Votre roman Le bruit de tes pas a été édité en France, êtes-vous contente de l’accueil que ce soit du public ou de la presse ?

Je suis très contente de l’accueil. J’ai aussi été surprise lors des rencontres, que les lecteurs participent autant, car en Italie il s’agit plutôt surtout des signatures. Et la presse est assez bonne donc tout va bien.

En participant au concours, pouviez-vous penser que vous seriez amené plus tard à voyager dans différents pays pour faire la promotion du livre ?

Non, je n’y ai pas pensé du tout.

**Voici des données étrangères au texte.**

(* ===== verification/SearchIndex.v ===== *)
(** * The search over the index

    The search widget of the documentation site reads the [searchData] of
    one page and shows the entries whose key matches the query.  Its code
    is not part of the repository; it is modelled here from the
    specification's account of it (a text query is resolved to the entries
    whose key matches) together with the key encoding of [SearchId.v]:

    - the query is trimmed of leading and trailing spaces, put in lower case
      and converted to an id ([query_id]);
    - an entry is shown when that id is a prefix of its key ([row_matches],
      [search_page]);
    - the page searched is the one of the query's first letter
      ([select_page], [widget_search]).

    The abstract specification [spec_search] is what a user asks of the
    search: every entry of the whole index whose display name begins, case
    aside, with the query.  The refinement theorem [widget_search_spec]
    shows that the widget computes exactly that on any index of well-formed
    pages with distinct letters, the data files' invariant doing the work:
    keys are ids of names, so prefixes of keys are prefixes of names, and
    all names of a page begin with its letter, so no other page holds a
    match. *)

From Stdlib Require Import String Ascii List Bool Lia Arith Sorted NArith.
From S2P Require Import Prelude JsValue SearchData SearchId SearchPage FunctionsC Functions1.
Import ListNotations.
Open Scope string_scope.

(** ** The widget *)

Fixpoint trim_left (s : string) : string :=
  match s with
  | String " " s' => trim_left s'
  | _ => s
  end.

Fixpoint string_rev (s : string) : string :=
  match s with
  | EmptyString => EmptyString
  | String c s' => string_rev s' ++ str1 c
  end.

Definition trim_query (q : string) : string :=
  string_rev (trim_left (string_rev (trim_left q))).

Definition query_id (q : string) : string := search_id (trim_query q).

(** A row is shown when the query id is no longer than its key and is the
    key's beginning. *)
Definition row_matches (qid key : string) : bool :=
  Nat.leb (String.length qid) (String.length key) && String.prefix qid key.

Definition search_page (q : string) (es : list Entry) : list Entry :=
  filter (fun e => row_matches (query_id q) (entry_key e)) es.

Definition select_page (ix : list SearchPage) (q : string) : option SearchPage :=
  match lower (trim_query q) with
  | String c _ => find (fun p => Ascii.eqb (page_letter p) c) ix
  | EmptyString => None
  end.

Definition widget_search (ix : list SearchPage) (q : string) : list Entry :=
  match select_page ix q with
  | Some p => search_page q (page_entries p)
  | None => []
  end.

(** ** The specification *)

Definition index_entries (ix : list SearchPage) : list Entry :=
  concat (List.map page_entries ix).

Definition name_matches (q : string) (e : Entry) : bool :=
  String.prefix (lower (trim_query q)) (lower (entry_name e)).

Definition spec_search (ix : list SearchPage) (q : string) : list Entry :=
  filter (name_matches q) (index_entries ix).

(** Every link target of an index. *)
Definition index_hrefs (ix : list SearchPage) : list string :=
  concat (List.map (fun e => List.map link_href (entry_links e)) (index_entries ix)).

(** The member-function index: the two pages of this repository. *)
Definition functions_index : list SearchPage := [functions_1_page; functions_c_page].

(** ** The widget implements the specification *)

Lemma prefix_length (p s : string) : p <<= s -> String.length p <= String.length s.
Proof. intros [t ->]%prefix_spec. rewrite string_app_length. lia. Qed.

Lemma row_matches_prefix (a b : string) : row_matches a b = String.prefix a b.
Proof.
  unfold row_matches. destruct (String.prefix a b) eqn:E.
  - apply prefix_length, Nat.leb_le in E. now rewrite E.
  - apply andb_false_r.
Qed.

Section OnePage.
Variable p : SearchPage.
Variable q : string.

(** On a well-formed page, matching the query id against keys is
    matching the query against names. *)
Lemma search_page_names :
  search_page q (page_entries p) = filter (name_matches q) (page_entries p).
Proof.
  apply filter_ext_in. intros e Hin.
  rewrite row_matches_prefix, (page_key p e Hin). unfold query_id, name_matches.
  apply Bool.eq_iff_eq_true, search_id_prefix.
Qed.

(** A page of another letter holds no match. *)
Lemma other_page_no_match (c : ascii) (rest : string) :
  lower (trim_query q) = String c rest -> page_letter p <> c ->
  filter (name_matches q) (page_entries p) = [].
Proof.
  intros Hq Hc. apply filter_all_false. intros e Hin. unfold name_matches. rewrite Hq.
  pose proof (page_name_letter p e Hin) as H.
  destruct (lower (entry_name e)) as [|d t]; [discriminate|]. simpl in H.
  destruct (String.prefix (String c rest) (String d t)) eqn:E; [|reflexivity].
  apply prefix_cons in E as [-> _]. apply Ascii.eqb_eq in H. congruence.
Qed.
End OnePage.

Lemma index_entries_cons (p : SearchPage) (ix : list SearchPage) :
  index_entries (p :: ix) = (page_entries p ++ index_entries ix)%list.
Proof. reflexivity. Qed.

Lemma pages_no_match (ix : list SearchPage) (q : string) (c : ascii) (rest : string) :
  lower (trim_query q) = String c rest -> ~ In c (List.map page_letter ix) ->
  filter (name_matches q) (index_entries ix) = [].
Proof.
  intros Hq. induction ix as [|p ix IH]; [reflexivity|]. simpl.
  intros Hn. rewrite index_entries_cons, filter_app, (other_page_no_match p q c rest Hq) by tauto.
  apply IH. tauto.
Qed.

(** A blank query selects no page: the widget shows nothing. *)
Lemma select_page_blank (ix : list SearchPage) (q : string) :
  lower (trim_query q) = "" -> select_page ix q = None.
Proof. intros E. unfold select_page. now rewrite E. Qed.

(** The widget's result is the specification's on such an index. *)
Lemma widget_search_filter (ix : list SearchPage) (q : string) :
  NoDup (List.map page_letter ix) -> lower (trim_query q) <> "" ->
  widget_search ix q = spec_search ix q.
Proof.
  intros Hnd Hne. unfold widget_search, select_page, spec_search.
  destruct (lower (trim_query q)) as [|c rest] eqn:Hq; [contradiction|].
  induction ix as [|p ix IH]; [reflexivity|].
  simpl in Hnd. apply NoDup_cons_iff in Hnd as [Hnin Hnd].
  rewrite index_entries_cons, filter_app. cbn [find].
  destruct (Ascii.eqb_spec (page_letter p) c) as [Hc|Hc].
  - rewrite search_page_names, (pages_no_match ix q c rest Hq) by congruence.
    now rewrite app_nil_r.
  - now rewrite (other_page_no_match p q c rest Hq Hc), IH.
Qed.

(** C4: on an index of well-formed pages with distinct letters, the widget
    (which searches one page, comparing the query id with keys) finds,
    for a non-blank query, exactly the entries of the whole index whose
    lower-case name begins with the trimmed, lower-case query; for a blank
    query it finds nothing (where the specification's search would list
    the whole index). *)
Theorem widget_search_spec (ix : list SearchPage) (q : string) :
  NoDup (List.map page_letter ix) ->
  widget_search ix q = match lower (trim_query q) with "" => [] | _ => spec_search ix q end.
Proof.
  intros Hnd. destruct (lower (trim_query q)) as [|c r] eqn:E.
  - unfold widget_search. now rewrite select_page_blank.
  - apply widget_search_filter; [exact Hnd | now rewrite E].
Qed.

(** ** The member-function index *)

(** C7: an entry of a well-formed page is found by a query exactly when
    the trimmed, lower-case query begins its lower-case name. *)
Theorem search_page_spec (p : SearchPage) (q : string) (e : Entry) :
  In e (search_page q (page_entries p)) <->
  In e (page_entries p) /\ lower (trim_query q) <<= lower (entry_name e).
Proof. rewrite search_page_names, filter_In. reflexivity. Qed.

(** C17: the results of a query on a well-formed page are one block of
    consecutive entries of the page: no entry before the block or after it
    matches the query. *)
Theorem search_page_contiguous (p : SearchPage) (q : string) :
  exists pre post,
    page_entries p = (pre ++ search_page q (page_entries p) ++ post)%list /\
    Forall (fun e => row_matches (query_id q) (entry_key e) = false) pre /\
    Forall (fun e => row_matches (query_id q) (entry_key e) = false) post.
Proof.
  apply filter_contiguous with (R := fun a b => String.ltb (entry_key a) (entry_key b) = true).
  - intros a b c Ha Hc Hab Hbc. rewrite row_matches_prefix in *.
    exact (prefix_between _ _ _ _ Ha Hc Hab Hbc).
  - apply page_sorted.
Qed.

(** C11: no two links of the index point to the same anchor. *)
Theorem functions_index_hrefs_distinct : NoDup (index_hrefs functions_index).
Proof. apply (nodupb_NoDup String.eqb); [exact String.eqb_eq | vm_compute; reflexivity]. Qed.

(** ** Witnesses *)

Lemma widget_search_spec_witness :
  widget_search functions_index "bytes_per" =
  match lower (trim_query "bytes_per") with "" => [] | _ => spec_search functions_index "bytes_per" end.
Proof. apply widget_search_spec. apply (nodupb_NoDup Ascii.eqb); [exact Ascii.eqb_eq | reflexivity]. Defined.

Si j’y avais pensé, je ne l’aurais probablement pas écrit car je suis très timide. Être autant amené à voyager n’est pas forcément une vie qui me plait, moi j’aime écrire rester chez moi, être tranquille mais cela fait partie de la rançon du succès.

Ce livre est très fort et j’ai qualifié la relation entre les deux héros d’amitié intense, plus que d’amour, est-ce que cela vous va  

Ça me convient très bien, d’autant que, si tant est qu’il y ait une histoire d’amour, elle existe dans la tête des personnages et dans ce qu’ils racontent, mais il n’y a pas d’échanges physiques. Je suis contente que vous l’ayez remarqué.

L’histoire est sombre, on y parle notamment d’avortement, de mort, de drogues, où avez-vous trouvé cette inspiration ?

Le quartier décrit dans le livre est celui dans lequel j’ai vécu toute ma jeunesse. J’y ai mélangé des choses que j’ai vécues, entendues. Les histoires de drogue par exemple, sont quelque chose qu’on voyait tous les jours, pas seulement en imagination.

On dit toujours qu’il y a de soi dans un premier roman, est-ce vrai pour vous ?

Quand je l’ai écrit au départ, je pensais vraiment avoir inventé des personnages très différents de moi. Quand j’ai donné le livre à lire à mes parents et à des amis très proches, ils m’ont dit « tu ne t’en rends pas compte, mais tu es comme Béatrice ». Je ne sais pas vraiment si c’était un compliment (rires).

La narration est faite à la première personne par le regard de Béatrice, était-ce pour emporter encore plus le lecteur dans l’histoire et nous faire sentir proche d’elle ?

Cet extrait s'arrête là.